The emphasis of the article is laid on the partially observable and diagnosable systems for which the problems of observability and diagnosability cannot be solved unambiguously. The second difference to the previous literature is that the article deals with stochastic automata rather than with nondeterministic automata. For these automata the probability distribution over the set of automata states can be determined so that “highly probable” states can be distinguished from “less probable” ones.
A discrete-event system is considered as a stochastic automaton (SA). According to R. Bukharaev [Theorie der stochastischen Automaten (Stuttgart: B. G. Teubner) (1995)], a SA is described by inputs \(v(k)\), outputs \(w(k)\), internal states \(z(k)\) and a behavioural relation function \[ L(z',w| z,v)=\text{Prob}(z(k+1)=z',w(k)=w| z(k)=z,v(k)=v), \] where \(z,z' \in N_z\), \(w \in N_w\), \(v \in N_v\), \(k=0,1,2,\dots\), and \(N_v\), \(N_w\), \(N_z\) are finite sets. The conditional probabilities \(L(z',w| z,v)\) are assumed to be known and do not depend on \(k\).
The state observation problem for initial and current states of SAs is connected with the supervisory control theory developed by P. J. Ramadge and W. M. Wonham [Proc. IEEE 77, 81–98 (1989)]. It is assumed that a prior probability distribution of the initial state \(z(0)\) and input/output sequences \(v(0),\dots,v(k)/ w(0),\dots,w(k)\) are given. The authors define a consistent input/output pair by the condition that the output sequence can occur with a non-vanishing probability in response to an input sequence. For consistent sequences the accurate expressions of the a-posteriori probability distributions of the initial state \(z(0)\) and the current state \(z(k)\) of an automaton are obtained. A solution to the current state observation problem, i.e. the a-posteriori distribution of \(z(k)\), is given as a recursive solution as well.
The problem of stochastic observability is connected with results of C. M. Özveren and A. S. Willsky [IEEE Trans. Autom. Control 35, 797–806 (1990; Zbl 0709.68030)]. It is based on a definition of a stochastically unobservable automaton as having a behavioural relation function \[ L(z',w| z,v)=F(z'| z,v) \cdot G(w| v), \] for all \(z,z' \in N_z\), \(w \in N_w\), \(v \in N_v\). So, the knowledge of the output sequence \(w(0),\dots,w(k)\) of an unobservable automaton in addition to the known input sequence \(v(0),\dots,v(k)\) does not influence the knowledge of the probability distribution of the states \(z(0),\dots,z(k)\). An interesting next step is the definition of subsets of stochastically unobservable states. An automaton is unobservable while it remains within such a subset. At last, an automaton is defined to be stochastically observable if there does not exist any subset of stochastically unobservable states. So, the knowledge of the output sequence of an observable automaton allows us to improve the knowledge of its states. A solution to the problem of observability in the considered statement is given.
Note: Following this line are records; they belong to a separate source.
(* ===== verification/MkfsThm.v ===== *)
(** * The image that mkfs makes is the file system the kernel expects

    The files of the image, while mkfs builds it, are described by the
    definitions of FsThm.v ([faddr], [fbyte], [owned]) together with a map from
    blocks to the file and place that use them, from which disjointness
    follows.  The theorem is that the finished image has the layout and the
    consistency that the theorems about the kernel's log and file system start
    from, with the given files in it. *)
From S2P Require Import Prelude Machine Block Bio Log LogThm Fs FsBits FsThm FileThm Mkfs.

Open Scope Z_scope.

(** ** Files of the image *)

(** File [j] has [nb] blocks and the contents [bs]; [own] says which place of
    which file a block is for, the place -1 being the indirect block. *)
Record file_rep (c : disk) (own : gmap Z (Z * Z)) (j : Z) (ip : inode) (nb : Z) (has : bool) (bs : list Z) : Prop := {
  fr_len : length (i_addrs ip) = Z.to_nat (NDIRECT + 1);
  fr_nb : 0 ≤ nb ≤ MAXFILE;
  fr_map : ∀ bn, in_file bn →
    if bn <? nb then own !! faddr 1 c ip bn = Some (j, bn) else faddr 1 c ip bn = 0;
  fr_ind : if has then own !! find_ ip = Some (j, -1) else find_ ip = 0;
  fr_has : NDIRECT < nb → has = true;
  fr_bytes : ∀ o, in_bytes o → fbyte 1 c ip o = default 0 (bs !! Z.to_nat o);
  fr_fit : Z.of_nat (length bs) ≤ nb * BSIZE }.
(** Block 0 belongs to no file. *)
Definition own_pos (own : gmap Z (Z * Z)) : Prop := map_Forall (λ k _, 0 < k < FSSIZE) own.

Section Rep.
Context (c : disk) (own : gmap Z (Z * Z)) (Hpos : own_pos own).

Lemma own_nonzero k v : own !! k = Some v → k ≠ 0.
Proof using Hpos. intros H. apply Hpos in H. lia. Qed.
Lemma rep_faddr j ip nb has bs bn : file_rep c own j ip nb has bs → in_file bn →
  faddr 1 c ip bn ≠ 0 ↔ bn < nb.
Proof using Hpos.
  intros Hr Hb. pose proof (fr_map _ _ _ _ _ _ _ Hr bn Hb) as H. destruct (Z.ltb_spec bn nb).
  - apply own_nonzero in H. tauto.
  - rewrite H. split; [done|lia].
Qed.
Lemma rep_find j ip nb has bs : file_rep c own j ip nb has bs → find_ ip ≠ 0 ↔ has = true.
Proof using Hpos.
  intros Hr. pose proof (fr_ind _ _ _ _ _ _ _ Hr) as H. destruct has.
  - apply own_nonzero in H. tauto.
  - rewrite H. by split.
Qed.

(** A file depends on its own blocks only. *)
Lemma rep_faddr_eq c' j ip nb has bs bn : file_rep c own j ip nb has bs → in_file bn →
  (∀ k v, own !! k = Some (j, v) → c' 1 k = c 1 k) → faddr 1 c' ip bn = faddr 1 c ip bn.
Proof using Hpos.
  intros Hr Hb Hc. unfold faddr. destruct (bn <? NDIRECT); [done|]. fold (find_ ip).
  pose proof (fr_ind _ _ _ _ _ _ _ Hr) as Hi. destruct (Z.eqb_spec (find_ ip) 0) as [E|Hn]; [done|].
  destruct has; [|done]. by rewrite (Hc _ _ Hi).
Qed.
Lemma rep_frame c' own' j ip nb has bs : file_rep c own j ip nb has bs → own ⊆ own' →
  (∀ k v, own !! k = Some (j, v) → c' 1 k = c 1 k) → file_rep c' own' j ip nb has bs.
Proof using Hpos.
  intros Hr Ho Hc. pose proof (λ bn Hb, rep_faddr_eq c' j ip nb has bs bn Hr Hb Hc) as Hf.
  destruct Hr as [H1 H2 H3 H4 H5 H6 H7] eqn:Er. clear Er. split; try done.
  - intros bn Hb. rewrite Hf by done. specialize (H3 bn Hb). destruct (bn <? nb); [|done]. by eapply lookup_weaken.
  - destruct has; [|done]. by eapply lookup_weaken.
  - intros o Hob. rewrite <- H6 by done. pose proof (in_bytes_blk _ Hob) as Hb. unfold fbyte, fblock.
    rewrite Hf by done. specialize (H3 _ Hb). destruct (o / BSIZE <? nb).
    + rewrite (proj2 (Z.eqb_neq _ _)) by (by eapply own_nonzero). by rewrite (Hc _ _ H3).
    + by rewrite H3.
Qed.

(** A fresh block for the next place of the file, named in the inode ... *)
Context (b : Z) (Hb : 0 < b < FSSIZE) (Hfree : own !! b = None) (Hzero : c 1 b = zero_block).

Lemma rep_direct j ip nb has bs : file_rep c own j ip nb has bs → nb < NDIRECT →
  file_rep c (<[b := (j, nb)]> own) j (set_i_addrs (<[Z.to_nat nb := b]> (i_addrs ip)) ip) (nb + 1) has bs.
Proof using Hpos Hb Hfree Hzero.
  intros Hr Hnb. pose proof (fr_nb _ _ _ _ _ _ _ Hr) as Hn0. pose proof (fr_len _ _ _ _ _ _ _ Hr) as Hl.
  assert (length (i_addrs ip) = 13%nat) as Hl' by exact Hl. unfold NDIRECT in Hnb.
  set (ip' := set_i_addrs (<[Z.to_nat nb := b]> (i_addrs ip)) ip).
  assert (find_ ip' = find_ ip) as Hfind.
  { unfold find_, ip'. cbn [i_addrs set_i_addrs]. rewrite list_lookup_insert_ne; [done|]. unfold NDIRECT. lia. }
  assert (∀ bn, in_file bn → faddr 1 c ip' bn = if bn =? nb then b else faddr 1 c ip bn) as Hf.
  { intros bn [Hbn _]. unfold faddr. fold (find_ ip'). fold (find_ ip). rewrite Hfind. unfold NDIRECT, ip'.
    cbn [i_addrs set_i_addrs]. destruct (Z.eqb_spec bn nb) as [->|Hne].
    - rewrite (proj2 (Z.ltb_lt nb 12)) by lia. by rewrite list_lookup_insert_eq by lia.
    - destruct (bn <? 12); [|done]. by rewrite list_lookup_insert_ne by lia. }
  split; try done.
  - unfold ip'. cbn [i_addrs set_i_addrs]. by rewrite length_insert.
  - rewrite MAXFILE_eq. lia.
  - intros bn Hbn. rewrite Hf by done. pose proof (fr_map _ _ _ _ _ _ _ Hr bn Hbn) as Hm.
    destruct (Z.eqb_spec bn nb) as [->|Hne].
    + rewrite (proj2 (Z.ltb_lt _ _)) by lia. apply lookup_insert_eq.
    + destruct (Z.ltb_spec bn nb), (Z.ltb_spec bn (nb + 1)); try lia; try done.
      rewrite lookup_insert_ne; [done|]. intros E. rewrite <- E in Hm. congruence.
  - rewrite Hfind. pose proof (fr_ind _ _ _ _ _ _ _ Hr) as Hi. destruct has; [|done].
    rewrite lookup_insert_ne; [done|]. intros E. rewrite <- E in Hi. congruence.
  - intros H12. apply (fr_has _ _ _ _ _ _ _ Hr). unfold NDIRECT in *. lia.
  - intros o Ho. rewrite <- (fr_bytes _ _ _ _ _ _ _ Hr) by done. pose proof (in_bytes_blk _ Ho) as Hbn.
    unfold fbyte, fblock. rewrite Hf by done. destruct (Z.eqb_spec (o / BSIZE) nb) as [E|Hne]; [|done].
    pose proof (fr_map _ _ _ _ _ _ _ Hr _ Hbn) as Hm. rewrite (proj2 (Z.ltb_ge _ _)) in Hm by lia.
    rewrite Hm, (proj2 (Z.eqb_neq b 0)) by lia. by rewrite Hzero.
  - pose proof (fr_fit _ _ _ _ _ _ _ Hr). unfold BSIZE in *. lia.
Qed.
(** ... as its indirect block ... *)
Lemma rep_indirect j ip nb bs : file_rep c own j ip nb false bs →
  file_rep c (<[b := (j, -1)]> own) j (set_i_addrs (<[Z.to_nat NDIRECT := b]> (i_addrs ip)) ip) nb true bs.
Proof using Hpos Hb Hfree Hzero.
  intros Hr. pose proof (fr_len _ _ _ _ _ _ _ Hr) as Hl. assert (length (i_addrs ip) = 13%nat) as Hl' by exact Hl.
  pose proof (fr_ind _ _ _ _ _ _ _ Hr) as Hi. simpl in Hi.
  set (ip' := set_i_addrs (<[Z.to_nat NDIRECT := b]> (i_addrs ip)) ip).
  assert (find_ ip' = b) as Hfind.
  { unfold find_, ip'. cbn [i_addrs set_i_addrs]. by rewrite list_lookup_insert_eq by (rewrite Hl'; unfold NDIRECT; lia). }
  assert (∀ bn, in_file bn → faddr 1 c ip' bn = faddr 1 c ip bn) as Hf.
  { intros bn [Hbn _]. unfold faddr. fold (find_ ip'). fold (find_ ip). rewrite Hfind, Hi.
    destruct (Z.ltb_spec bn NDIRECT).
    - unfold ip'. cbn [i_addrs set_i_addrs]. by rewrite list_lookup_insert_ne by lia.
    - rewrite (proj2 (Z.eqb_neq b 0)), Z.eqb_refl by lia. by rewrite Hzero, get32_zero. }
  split.
  - unfold ip'. cbn [i_addrs set_i_addrs]. by rewrite length_insert.
  - apply Hr.
  - intros bn Hbn. rewrite Hf by done. pose proof (fr_map _ _ _ _ _ _ _ Hr bn Hbn) as Hm.
    destruct (bn <? nb); [|done]. rewrite lookup_insert_ne; [done|]. intros E. rewrite <- E in Hm. congruence.
  - rewrite Hfind. apply lookup_insert_eq.
  - done.
  - intros o Ho. rewrite <- (fr_bytes _ _ _ _ _ _ _ Hr) by done. unfold fbyte, fblock.
    by rewrite Hf by by apply in_bytes_blk.
  - apply Hr.
Qed.
(** ... or in its indirect block. *)
Definition with_entry (ip : inode) (nb : Z) : disk :=
  disk_write c 1 (find_ ip) (put32 (Z.to_nat (4 * (nb - NDIRECT))) b (c 1 (find_ ip))).
Lemma rep_entry j ip nb bs : file_rep c own j ip nb true bs → NDIRECT ≤ nb < MAXFILE →
  length (c 1 (find_ ip)) = Z.to_nat BSIZE →
  file_rep (with_entry ip nb) (<[b := (j, nb)]> own) j ip (nb + 1) true bs ∧ faddr 1 (with_entry ip nb) ip nb = b.
Proof using Hpos Hb Hfree Hzero.
  intros Hr Hnb Hlen. pose proof (fr_ind _ _ _ _ _ _ _ Hr) as Hi. simpl in Hi.
  pose proof (own_nonzero _ _ Hi) as Hi0. set (c' := with_entry ip nb). rewrite MAXFILE_eq in *. unfold NDIRECT in *.
  assert (b ≠ find_ ip) as Hbi by (intros E; rewrite E in Hfree; congruence).
  assert (∀ k, k ≠ find_ ip → c' 1 k = c 1 k) as Hc by (intros k Hk; apply disk_write_ne; congruence).
  assert (∀ bn, in_file bn → faddr 1 c' ip bn = if bn =? nb then b else faddr 1 c ip bn) as Hf.
  { intros bn [Hbn Hbm]. rewrite MAXFILE_eq in Hbm. unfold faddr. fold (find_ ip). unfold NDIRECT.
    destruct (Z.ltb_spec bn 12); [by rewrite (proj2 (Z.eqb_neq bn nb)) by lia|].
    rewrite (proj2 (Z.eqb_neq _ 0)) by done. unfold c', with_entry. rewrite disk_write_eq. unfold NDIRECT.
    unfold BSIZE in Hlen. destruct (Z.eqb_spec bn nb) as [->|Hne].
    - rewrite get32_put32_eq by (rewrite Hlen; lia). apply u32_small. unfold word_ok, FSSIZE in *. lia.
    - apply get32_put32_ne. lia. }
  assert (in_file nb) as Hin by (unfold in_file; rewrite MAXFILE_eq; lia).
  split; [|by rewrite Hf, Z.eqb_refl]. split.
  - apply Hr.
  - rewrite MAXFILE_eq. lia.
  - intros bn Hbn. rewrite Hf by done. pose proof (fr_map _ _ _ _ _ _ _ Hr bn Hbn) as Hm.
    destruct (Z.eqb_spec bn nb) as [->|Hne].
    + rewrite (proj2 (Z.ltb_lt _ _)) by lia. apply lookup_insert_eq.
    + destruct (Z.ltb_spec bn nb), (Z.ltb_spec bn (nb + 1)); try lia; try done.
      rewrite lookup_insert_ne; [done|]. intros E. rewrite <- E in Hm. congruence.
  - rewrite lookup_insert_ne by done. exact Hi.
  - done.
  - intros o Ho. rewrite <- (fr_bytes _ _ _ _ _ _ _ Hr) by done. pose proof (in_bytes_blk _ Ho) as Hbn.
    unfold fbyte, fblock. rewrite Hf by done. pose proof (fr_map _ _ _ _ _ _ _ Hr _ Hbn) as Hm.
    destruct (Z.eqb_spec (o / BSIZE) nb) as [E|Hne].
    + rewrite (proj2 (Z.ltb_ge _ _)) in Hm by lia. rewrite Hm, (proj2 (Z.eqb_neq b 0)), Hc by (done || lia).
      by rewrite Hzero.
    + destruct (Z.eqb_spec (faddr 1 c ip (o / BSIZE)) 0) as [|Hn]; [done|]. rewrite Hc; [done|]. intros E.
      destruct (_ <? _); [|done]. rewrite E, Hi in Hm. injection Hm as Hm. destruct Hbn. lia.
  - pose proof (fr_fit _ _ _ _ _ _ _ Hr). unfold BSIZE in *. lia.
Qed.
End Rep.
The diagnostic problem was the subject of only a few papers in the past, e.g. F. Lin [Discrete Event Dyn. Syst. 4, 197–212 (1994; Zbl 0800.93030)]. In the present article it is reduced to the state observation problem by introduction of an additional state \(f(k)\) that describes a current fault of the system and belongs to a finite set \(N_f\). The behavioural relation \(L_f(z',f',w| z,f,v)\) is assumed to be known and satisfies some restrictions on the joint behaviour of \(z(k)\) and \(v(k)\). A solution to the diagnostic problem in the considered statement is given. Results are illustrated by an example of diagnostic of a two-tank system with a leakage.